Definition init_data (fs : files num) (rng : list label → list label) (test_size : Q)
  : Py t unit :=
  self ← getself;
  assign (set_subsets (λ d, <["X" := feat_name self]> d));;
  match train_data fs, plain_data fs with
  | Some _, _ =>
      let X_train := train_data fs in
      let X_test := test_data fs in
      X ← lift (np_concatenate X_train X_test);
      assign (set_subsets (λ d, <["train" := py_range 0 (len_file X_train)]> d));;
      assign (set_subsets (λ d, <["test" := py_range (len_file X_train) (len_file X_test)]> d));;
      df ← lift (frame_of_array X (feat_name self));
      assign (set_raw df);;
      match train_solution fs with
      | Some _ =>
          y ← lift (np_concatenate (train_solution fs) (test_solution fs));
          add_labels y
      | None => mret tt
      end
  | None, Some X =>
      df ← lift (frame_of_array X (feat_name self));
      assign (set_raw df);;
      match plain_solution fs with
      | Some y => add_labels y
      | None => mret tt
      end;;
      train_test_split rng None (Some test_size)
  | None, None => lift (raise (OSError "No .data files"))
  end.

(** *** [get_data] and [set_data] (lines 352-441)

    Both methods start with the same statements, which bind the local
    variables [instances] and [columns] from the subset key [s]; a key
    that matches no branch leaves them unbound. *)
Definition resolve (s : string) (self : t)
  : result (option (list label) * option (list label)) :=
  let all_rows := index (data self) in
  let all_columns := columns (data self) in
  let '(instances, cols) :=
    if str_in s [""; "all"; "data"]
    then (Some all_rows, Some all_columns) else (None, None) in
  if contains_char "_"%char s then
    match split_char "_"%char s with
    | [c; i] =>
        instances ← subscript (subsets self) i;
        cols ← subscript (subsets self) c;
        mret (Some instances, Some cols)
    | _ => raise ValueError
    end
  else if String.eqb s "X" then
    cols ← subscript (subsets self) "X"; mret (Some all_rows, Some cols)
  else if String.eqb s "y" then
    cols ← subscript (subsets self) "y"; mret (Some all_rows, Some cols)
  else if String.eqb s "train" then
    instances ← subscript (subsets self) "train"; mret (Some instances, Some all_columns)
  else if String.eqb s "test" then
    instances ← subscript (subsets self) "test"; mret (Some instances, Some all_columns)
  else mret (instances, cols).

(** [get_data(s, processed)].  The [verbose] flag only prints a warning
    and the [array] flag only converts the returned frame. *)
Definition get_data (s : string) (processed : bool) (self : t) : result (DataFrame num) :=
  '(instances, cols) ← resolve s self;
  instances ← local instances;
  cols ← local cols;
  loc (if processed then processed_data self else data self) instances cols.

(** [set_data(values, s, processed)]. *)
Definition set_data (values : DataFrame num) (s : string) (processed : bool) : Py t unit :=
  λ self,
    match
      '(instances, cols) ← resolve s self;
      instances ← local instances;
      cols ← local cols;
      if processed
      then df ← loc_set (processed_data self) instances cols values; mret (set_processed df self)
      else df ← loc_set (data self) instances cols values; mret (set_raw df self)
    with
    | inl e => (self, inl e)
    | inr self' => (self', inr tt)
    end.

(** *** [save] (lines 443-490)

    The effect of [save] is the sequence of files it writes, each with
    what is written into it: a table, a list of names, or text.  The
    output directory is created when it does not exist. *)
Inductive payload :=
  | Table (df : DataFrame num)
  | Names (names : list label)
  | Text (s : string).

Definition write_array (path : string) (X : payload) : Py (list (string * payload)) unit :=
  assign (λ log, log ++ [(path, X)]).

(** [str(item)] for a value of the info dictionary. *)
Definition str_info (v : info_value) : string :=
  match v with
  | IInt z => pretty z
  | IStr s => s
  end.

Definition newline : string := String (ascii_of_nat 10) "".

Definition info_lines (d : list (string * info_value)) : string :=
  foldr (λ '(key, item) rest, key +:+ " = " +:+ str_info item +:+ newline +:+ rest) "" d.

(** [name in self.data]: membership among the column labels of the
    frame. *)
Definition in_frame (name : string) (df : DataFrame num) : bool :=
  bool_decide (LStr name ∈ columns df).

Definition save (self : t) (out_path out_name : string) : Py (list (string * payload)) unit :=
  X ← lift (get_data "X" false self);
  write_array (path_join out_path (out_name +:+ ".data")) (Table X);;
  write_array (path_join out_path (out_name +:+ "_feat.name")) (Names (feat_name self));;
  (if in_frame "y" (data self) then
     y ← lift (get_data "y" false self);
     write_array (path_join out_path (out_name +:+ ".solution")) (Table y)
   else mret tt);;
  (* ['X_train' and 'X_test' in self.data] is ['X_test' in self.data] *)
  (if in_frame "X_test" (data self) then
     X_train ← lift (get_data "X_train" false self);
     write_array (path_join out_path (out_name +:+ "_train.data")) (Table X_train);;
     X_test ← lift (get_data "X_test" false self);
     write_array (path_join out_path (out_name +:+ "_test.data")) (Table X_test);;
     (* ['y_train' and 'y_test' in self.data] is ['y_test' in self.data] *)
     (if in_frame "y_test" (data self) then
        y_train ← lift (get_data "y_train" false self);
        write_array (path_join out_path (out_name +:+ "_test.solution")) (Table y_train);;
        y_test ← lift (get_data "y_test" false self);
        write_array (path_join out_path (out_name +:+ "_test.solution")) (Table y_test);;
        write_array (path_join out_path (out_name +:+ "_label.name")) (Names (label_name self))
      else mret tt)
   else mret tt);;
  write_array (path_join out_path (out_name +:+ "_public.info")) (Text (info_lines (info self))).

(** *** [choose_sets] (lines 866-890)

    The [try] block keeps a key when [get_data] returns on it and drops
    it, with a message, when [get_data] raises. *)
Definition choose_sets (self : t) (sets : list string) : list string * list string :=
  foldl (λ '(x_sets, y_sets) s,
           match get_data s false self with
           | inr _ => if contains_char "y"%char s then (x_sets, y_sets ++ [s])
                      else (x_sets ++ [s], y_sets)
           | inl _ => (x_sets, y_sets)
           end) ([], []) sets.

(** A dataset as the constructor leaves it: the subset dictionary has
    the feature columns and the two row selections, these are labels of
    the raw table, and there are no more feature types than columns. *)
Definition well_formed (self : t) : Prop :=
  ∃ features train test,
    subsets self !! "X" = Some features ∧
    subsets self !! "train" = Some train ∧
    subsets self !! "test" = Some test ∧
    features ⊆ columns (data self) ∧
    train ⊆ index (data self) ∧
    test ⊆ index (data self) ∧
    (length (feat_type self) ≤ length (columns (data self)))%nat.

(** What the stages need of the current state of the object: the same,
    with the processed table in place of the raw one. *)
Definition ready (self : t) : Prop :=
  ∃ features train test,
    subsets self !! "X" = Some features ∧
    subsets self !! "train" = Some train ∧
    subsets self !! "test" = Some test ∧
    features ⊆ columns (processed_data self) ∧
    train ⊆ index (processed_data self) ∧
    test ⊆ index (processed_data self) ∧
    index (data self) ⊆ index (processed_data self) ∧
    (length (feat_type self) ≤ length (columns (data self)))%nat.

(** Two states of one object that differ at most in the processed
    table. *)
Definition same_raw (a b : t) : Prop :=
  subsets b = subsets a ∧ feat_name b = feat_name a ∧ label_name b = label_name a ∧
  data b = data a ∧ info b = info a ∧ feat_type b = feat_type a.

(** The same, with the processed table keeping its row index and its
    columns. *)
Definition same_rows (a b : t) : Prop :=
  same_raw a b ∧
  index (processed_data b) = index (processed_data a) ∧
  columns (processed_data b) = columns (processed_data a).

(** *** The preprocessing stages (lines 533-681) *)
Section Stages.
Context {P M : Type}.
Context (imp : imputation_module num) (nrm : normalization_module num P)
        (enc : encoding_module num M).

(** [how == name] for an argument that is a string or [None]. *)
Definition is_str (how : option string) (name : string) : bool :=
  match how with
  | Some s => String.eqb s name
  | None => false
  end.

(** [how is None or how in ['None', 'none']]. *)
Definition is_none (how : option string) : bool :=
  match how with
  | Some s => str_in s ["None"; "none"]
  | None => true
  end.

(** [self.data.columns[[i for i, j in enumerate(self.feat_type) if p(j)]].values] *)
Definition columns_where (p : string → bool) (self : t) : result (list label) :=
  mapM (M := result) (λ '(i, j), item (columns (data self)) i)
       (filter (λ '(i, j), p j = true) (enumerate (feat_type self))).

Definition _impute (data : DataFrame num) (cols : list label) (how : option string)
  : result (DataFrame num) :=
  let imputed_data := data in
  if is_str how "remove" then
    inr (imputation_remove imp imputed_data cols)
  else if is_str how "median" then
    inr (foldl (λ imputed_data column, imputation_median imp imputed_data column) imputed_data cols)
  else if is_str how "mean" then
    inr (foldl (λ imputed_data column, imputation_mean imp imputed_data column) imputed_data cols)
  else if is_str how "most" then
    inr (foldl (λ imputed_data column, imputation_most imp imputed_data column) imputed_data cols)
  else if is_none how then
    inr imputed_data
  else raise (OSError (default "" how +:+ " imputation is not taken in charge")).

(** [imputation] first builds the local frame [data] from a copy of the
    processed features, reading the object only, and then writes it
    back. *)
Definition imputed (binary categorical numerical : option string) (self : t)
  : result (DataFrame num) :=
  data ← get_data "X" true self;
  binary_columns ← columns_where (λ j, String.eqb j "Binary") self;
  data ← _impute data binary_columns binary;
  categorical_columns ← columns_where (λ j, String.eqb j "Categorical") self;
  data ← _impute data categorical_columns categorical;
  numerical_columns ← columns_where (λ j, String.eqb j "Numerical") self;
  _impute data numerical_columns numerical.

Definition imputation (binary categorical numerical : option string) : Py t (DataFrame num) :=
  data ← reading (imputed binary categorical numerical);
  set_data data "X" true;;
  self ← getself;
  mret (processed_data self).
──────────
Beginning at the line above with "match plain_solution fs with" and finishing at the line with "(** *** [get_data]", return each line exactly and return nothing else.

      match plain_solution fs with
      | Some y => add_labels y
      | None => mret tt
      end;;
      train_test_split rng None (Some test_size)
  | None, None => lift (raise (OSError "No .data files"))
  end.

(** *** [get_data] and [set_data] (lines 352-441)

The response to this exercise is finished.